When the founders of independent bakery Pollen decided they needed to move to a bigger, better site in Cotton Field Wharf, New Islington, they soon realised it would cost them a lot more than anticipated.

In order to make their new bakery space a reality, they set up a crowdfunding page to help raise funds. What happened next left them gobsmacked.

It’s safe to say that Pollen soon felt the love that the people of Manchester have for pastry, since they made their £10k target in less than a day and have now reached over £17,000.

“We were totally overwhelmed by the show of support we received from everyone who pledged,” says Chris Kelly, who runs the bakery together with Hanna Calvert.

“We decided to run the Kickstarter literally the day before we launched it. We didn’t even expect to raise the initial £10k, nevermind get it in less than a day.”

After leaving university with design degrees, both Chris and Hanna went into banking but soon discovered that it wasn’t for them.

“We have both really been into our food and wine, and we started making our own sourdough at home three years ago after struggling to find bread we really loved to eat in Manchester,” says Chris.

“We then decided that we’d had enough of our bank jobs and wanted to put all our energy into creating a business producing something that we could put our heart and soul into.”

So they opened Pollen Bakery, risking all their savings.
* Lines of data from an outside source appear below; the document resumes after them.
Lemma grow_cases (d0 base lim : Duration) :
  (d0 = 0 -> grow d0 base lim = base) /\
  (d0 <> 0 -> d0 < lim -> grow d0 base lim = Int64.wrap (2 * d0)) /\
  (d0 <> 0 -> lim <= d0 -> grow d0 base lim = d0).
Proof.
  unfold grow, Int64.mul. repeat split.
  - intros ->. reflexivity.
  - intros Hnz Hlt. apply Z.eqb_neq in Hnz. apply Z.ltb_lt in Hlt.
    rewrite Hnz, Hlt. f_equal. lia.
  - intros Hnz Hge. apply Z.eqb_neq in Hnz. apply Z.ltb_ge in Hge.
    now rewrite Hnz, Hge.
Qed.

Lemma computeDelay_fields (w : World) :
  let b' := self (snd (computeDelay w)) in
  delay b' = grow (delay (self w)) (baseDelay (self w)) (expLimit (self w)) /\
  baseDelay b' = baseDelay (self w) /\
  expLimit b' = expLimit (self w) /\
  jitterFactor b' = jitterFactor (self w).
Proof. rewrite computeDelay_run. simpl. auto. Qed.

(** C2 as stated fails where doubling overflows 64 bits: from the
    object built with initial delay [2^62] ns and exponential limit
    [2^63 - 1] ns (both settings are valid), the nominal delay is non
    zero and below the limit, yet after one advance it is [-2^63], not
    [2 * 2^62]. *)
Lemma doubling_overflow_counterexample :
  let l := [InitialDelay (2 ^ 62); ExponentialLimit (2 ^ 63 - 1)] in
  let b := CoerceNew (map option_of l) in
  let w := mkWorld b (constant_source F64.zero) in
  New (map option_of l) = (Some b, None) /\
  delay b <> 0 /\ delay b < expLimit b /\
  delay (self (snd (computeDelay w))) = - 2 ^ 63 /\
  delay (self (snd (computeDelay w))) <> 2 * delay b.
Proof. vm_compute. repeat split; congruence. Qed.
Lemma parse_line_colon_iff (cp : xcb_cursor_context_t) (l : cstring) :
  match parse_line cp l with
  | Some _ => exists k, strchr l COLON = Some k
  | None => strchr l COLON = None
  end.
Proof.
  unfold parse_line. destruct (strchr l COLON) as [k|]; [|reflexivity].
  destruct (strcmp _ _ =? 0); [exists k; reflexivity|].
  destruct (strcmp _ _ =? 0); [exists k; reflexivity|].
  destruct (strcmp _ _ =? 0); exists k; reflexivity.
Qed.

Section RunOnTheHeap.

Variable alloc : allocator.
Hypothesis alloc_fresh : allocator_ok alloc.
Variable c : pointer.

(** The loop body over the lines, on the heap: it returns, the context
    stays one for the destructor and stands for the table that the lines
    give, and a block is allocated, and left allocated, for every line
    reached that names a key. *)
Lemma run_lines_m_returns (ls : list cstring) :
  Forall (fun l => ~ In NUL l) ls ->
  forall (m : memory) (b : context_block) (cp : xcb_cursor_context_t),
    context_ok (blocks m) c b -> stands_for m b (rm cp) ->
    exists m' b' allocs,
      run_lines_m alloc m c ls = Returns m' /\
      context_ok (blocks m') c b' /\
      stands_for m' b' (rm (run_lines cp ls)) /\
      b_pf_reply b' = b_pf_reply b /\
      live (blocks m') = allocs ++ live (blocks m) /\
      NoDup allocs /\
      (forall a, In a allocs -> a <> NULL /\ ~ In a (live (blocks m))) /\
      length allocs = length (filter names_any (scanned ls)) /\
      (forall i, member i b' = member i b \/
                 (In (member i b') allocs /\
                  exists l, In l (scanned ls) /\ names_key i l = true)) /\
      (forall i, (exists l, In l (scanned ls) /\ names_key i l = true) ->
                 In (member i b') allocs) /\
      (forall i ls1 lj ls2,
          scanned ls = ls1 ++ lj :: ls2 -> names_key i lj = true ->
          (exists l, In l ls2 /\ names_key i l = true) ->
          exists a, In a allocs /\ ~ In a (owned b')) /\
      ((forall i, (length (filter (names_key i) (scanned ls)) <= 1)%nat) ->
       forall a, In a allocs -> exists i, a = member i b').
Proof.
  induction 1 as [|l ls Hnul _ IH]; intros m b cp Hok Hst.
  - exists m, b, []. simpl.
    split; [reflexivity|]. split; [exact Hok|]. split; [exact Hst|].
    split; [reflexivity|]. split; [reflexivity|]. split; [constructor|].
    split; [intros a []|]. split; [reflexivity|].
    split; [intros i; left; reflexivity|].
    split; [intros i (l' & [] & _)|].
    split; [intros i ls1 lj ls2 E; destruct ls1; discriminate E|].
    intros _ a [].
  - simpl run_lines_m. simpl run_lines. simpl scanned.
    pose proof (parse_line_m_returns alloc alloc_fresh c m b l cp Hok Hst Hnul) as Hl.
    pose proof (parse_line_colon_iff cp l) as Hcol.
    destruct (parse_line cp l) as [cp'|].
    + destruct Hcol as [k Ek]. rewrite Ek.
      destruct Hl as (m1 & b1 & E1 & Hok1 & Hst1 & Hpf1 & Hcase).
      rewrite E1. simpl bind.
      destruct (IH m1 b1 cp' Hok1 Hst1)
        as (m' & b' & allocs & E & Hok' & Hst' & Hpf' & Hlive & Hnd & Hfr & Hlen
            & Hmem & Hnamed & Hleak & Honce).
      destruct Hcase as [(-> & -> & Hno)|(i0 & Hi0 & Hlive1 & ->)].
      * exists m', b', allocs. simpl filter. rewrite (names_any_false l Hno).
        do 8 (split; [assumption|]). split; [|split; [|split]].
        -- intros i. destruct (Hmem i) as [H|(H & l' & Hl' & Hn)]; [left; exact H|].
           right. split; [exact H|]. exists l'. split; [right; exact Hl'|exact Hn].
        -- intros i (l' & [<-|Hl'] & Hn); [rewrite Hno in Hn; discriminate|].
           apply Hnamed. exists l'. split; assumption.
        -- intros i ls1 lj ls2 Es Hj Hex. destruct ls1 as [|x ls1].
           ++ simpl in Es. injection Es as <- _. rewrite Hno in Hj. discriminate.
           ++ simpl in Es. injection Es as _ Es. exact (Hleak i ls1 lj ls2 Es Hj Hex).
        -- intros H1 q Hq. apply Honce; [|exact Hq].
           intros i. pose proof (H1 i) as H2. simpl filter in H2.
           rewrite Hno in H2. exact H2.
      * set (a := alloc (blocks m)) in *.
        destruct (alloc_fresh (blocks m)) as [Ha Hafresh]. fold a in Ha, Hafresh.
        exists m', b', (allocs ++ [a]). simpl filter.
        rewrite (names_any_true i0 l Hi0).
        split; [exact E|]. split; [exact Hok'|]. split; [exact Hst'|].
        split; [rewrite Hpf'; apply pf_reply_set|].
        split; [rewrite Hlive, Hlive1, <- app_assoc; reflexivity|].
        split; [|split; [|split; [|split; [|split; [|split]]]]].
        -- apply NoDup_app; [exact Hnd|repeat constructor; intros []|].
           intros q Hq [Eq|[]]. destruct (Hfr q Hq) as [_ Hq'].
           apply Hq'. rewrite Hlive1. left. exact Eq.
        -- intros q Hq. apply in_app_or in Hq. destruct Hq as [Hq|[<-|[]]].
           ++ destruct (Hfr q Hq) as [H1 H2]. split; [exact H1|].
              intros H3. apply H2. rewrite Hlive1. right. exact H3.
           ++ split; assumption.
        -- rewrite length_app, Hlen. simpl. lia.
        -- intros i. destruct (Hmem i) as [H|(H & l' & Hl' & Hn)].
           ++ destruct (rm_index_dec i0 i) as [<-|Hne].
              ** right. split.
                 --- rewrite H, member_set_same. apply in_or_app. right.
                     left. reflexivity.
                 --- exists l. split; [left; reflexivity|exact Hi0].
              ** left. rewrite H. apply member_set_other. exact Hne.
           ++ right. split; [apply in_or_app; left; exact H|].
              exists l'. split; [right; exact Hl'|exact Hn].
        -- intros i (l' & [<-|Hl'] & Hn).
           ++ assert (i0 = i) by (apply (names_key_unique i0 i l); assumption).
              subst i0. destruct (Hmem i) as [H|[H _]].
              ** rewrite H, member_set_same. apply in_or_app. right. left. reflexivity.
              ** apply in_or_app. left. exact H.
           ++ apply in_or_app. left. apply Hnamed. exists l'. split; assumption.
        -- intros i ls1 lj ls2 Es Hj Hex. destruct ls1 as [|x ls1].
           ++ simpl in Es. injection Es as <- Es.
              assert (i0 = i) by (apply (names_key_unique i0 i l); assumption).
              subst i0. exists a. split; [apply in_or_app; right; left; reflexivity|].
              assert (Hfa : forall q, In q allocs -> q <> a).
              { intros q Hq Eq. destruct (Hfr q Hq) as [_ Hq']. apply Hq'.
                rewrite Hlive1. left. symmetry. exact Eq. }
              assert (Hold : forall q, In q (owned b) -> q <> a).
              { intros q Hq Eq. apply Hafresh. rewrite <- Eq.
                destruct Hok as (_ & _ & _ & _ & Hin). apply Hin. exact Hq. }
              assert (Hi' : In (member i b') allocs).
              { apply Hnamed. rewrite Es. exact Hex. }
              intros Ho. apply in_owned in Ho. destruct Ho as [_ Ho].
              assert (Hj' : forall j, a = member j b' -> False).
              { intros j Ej. destruct (rm_index_dec i j) as [<-|Hne].
                - apply (Hfa _ Hi'). symmetry. exact Ej.
                - destruct (Hmem j) as [H|[H _]].
                  + rewrite H, (member_set_other i j b a Hne) in Ej.
                    apply (Hold (member j b)); [|symmetry; exact Ej].
                    apply member_owned. rewrite <- Ej. exact Ha.
                  + apply (Hfa _ H). symmetry. exact Ej. }
              destruct Ho as [H|[H|[H|H]]].
              ** exact (Hj' RM_XCURSOR_THEME H).
              ** exact (Hj' RM_XCURSOR_SIZE H).
              ** exact (Hj' RM_XFT_DPI H).
              ** rewrite Hpf', pf_reply_set in H.
                 apply (Hold (b_pf_reply b)); [|symmetry; exact H].
                 apply in_owned. split; [rewrite <- H; exact Ha|tauto].
           ++ simpl in Es. injection Es as _ Es.
              destruct (Hleak i ls1 lj ls2 Es Hj Hex) as (q & Hq & Hqo).
              exists q. split; [apply in_or_app; left; exact Hq|exact Hqo].
        -- intros H1 q Hq.
           assert (Htail : forall i,
                      (length (filter (names_key i) (scanned ls)) <= 1)%nat).
           { intros i. pose proof (H1 i) as H2. simpl filter in H2.
             destruct (names_key i l); simpl in H2; lia. }
           apply in_app_or in Hq. destruct Hq as [Hq|[Eq|[]]].
           ++ exact (Honce Htail q Hq).
           ++ exists i0. destruct (Hmem i0) as [H|(_ & l' & Hl' & Hn)].
              ** rewrite H, member_set_same. symmetry. exact Eq.
              ** exfalso. pose proof (H1 i0) as H2. simpl filter in H2.
                 rewrite Hi0 in H2. simpl in H2.
                 assert (H3 : In l' (filter (names_key i0) (scanned ls))).
                 { apply filter_In. split; assumption. }
                 destruct (filter (names_key i0) (scanned ls)); [destruct H3|].
                 simpl in H2. lia.
    + rewrite Hcol, Hl. simpl bind.
      exists m, b, []. simpl.
      split; [reflexivity|]. split; [exact Hok|]. split; [exact Hst|].
      split; [reflexivity|]. split; [reflexivity|]. split; [constructor|].
      split; [intros a []|]. split; [reflexivity|].
      split; [intros i; left; reflexivity|].
      split; [intros i (l' & [] & _)|].
      split; [intros i ls1 lj ls2 E; destruct ls1; discriminate E|].
      intros _ a [].
Qed.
At first, they were unsure of how it would be received, being in a strange location off the beaten track.

But Mancunians loved it, and although they’ve only been trading for 18 months from Sheffield Street, their sourdough loaves and artisan cruffins have had people queuing in the rain every Saturday morning.

The additional funds they’ve raised via crowdfunding will go towards a pastry-dedicated oven, which will ensure the pastries will have a crisp outer layer and a soft airy interior.

“Pastry may never be the same again,” they say.

The secret to Pollen’s huge success, Chris believes, is the fact that they are constantly looking for ways to improve themselves.

“We are extremely critical of everything we make,” says Chris. “We only want our customers to receive the best, and we think it’s this attention to detail and quality that our customers come back for.”

Pollen’s new home will have seating for a small café and a bigger baking space, which will help them to reflect their work core values – quality and community – and a small kitchen, where they will be producing a small, seasonally curated, bread-focused menu.

They will also be serving fresh salads, soups, sandwiches and brunch options and they are looking at expanding their team to fulfil a bigger demand.

“We are in discussions with some fantastic producers and farmers all over the UK to bring the best quality produce we can to our space,” says Chris.

“There might also be some very exciting dinners being planned for Saturday and Sunday evenings featuring some fantastic guest chefs and beautiful wine.”

Those who have contributed will also have the chance to attend pastry workshops which they will be running from May until August.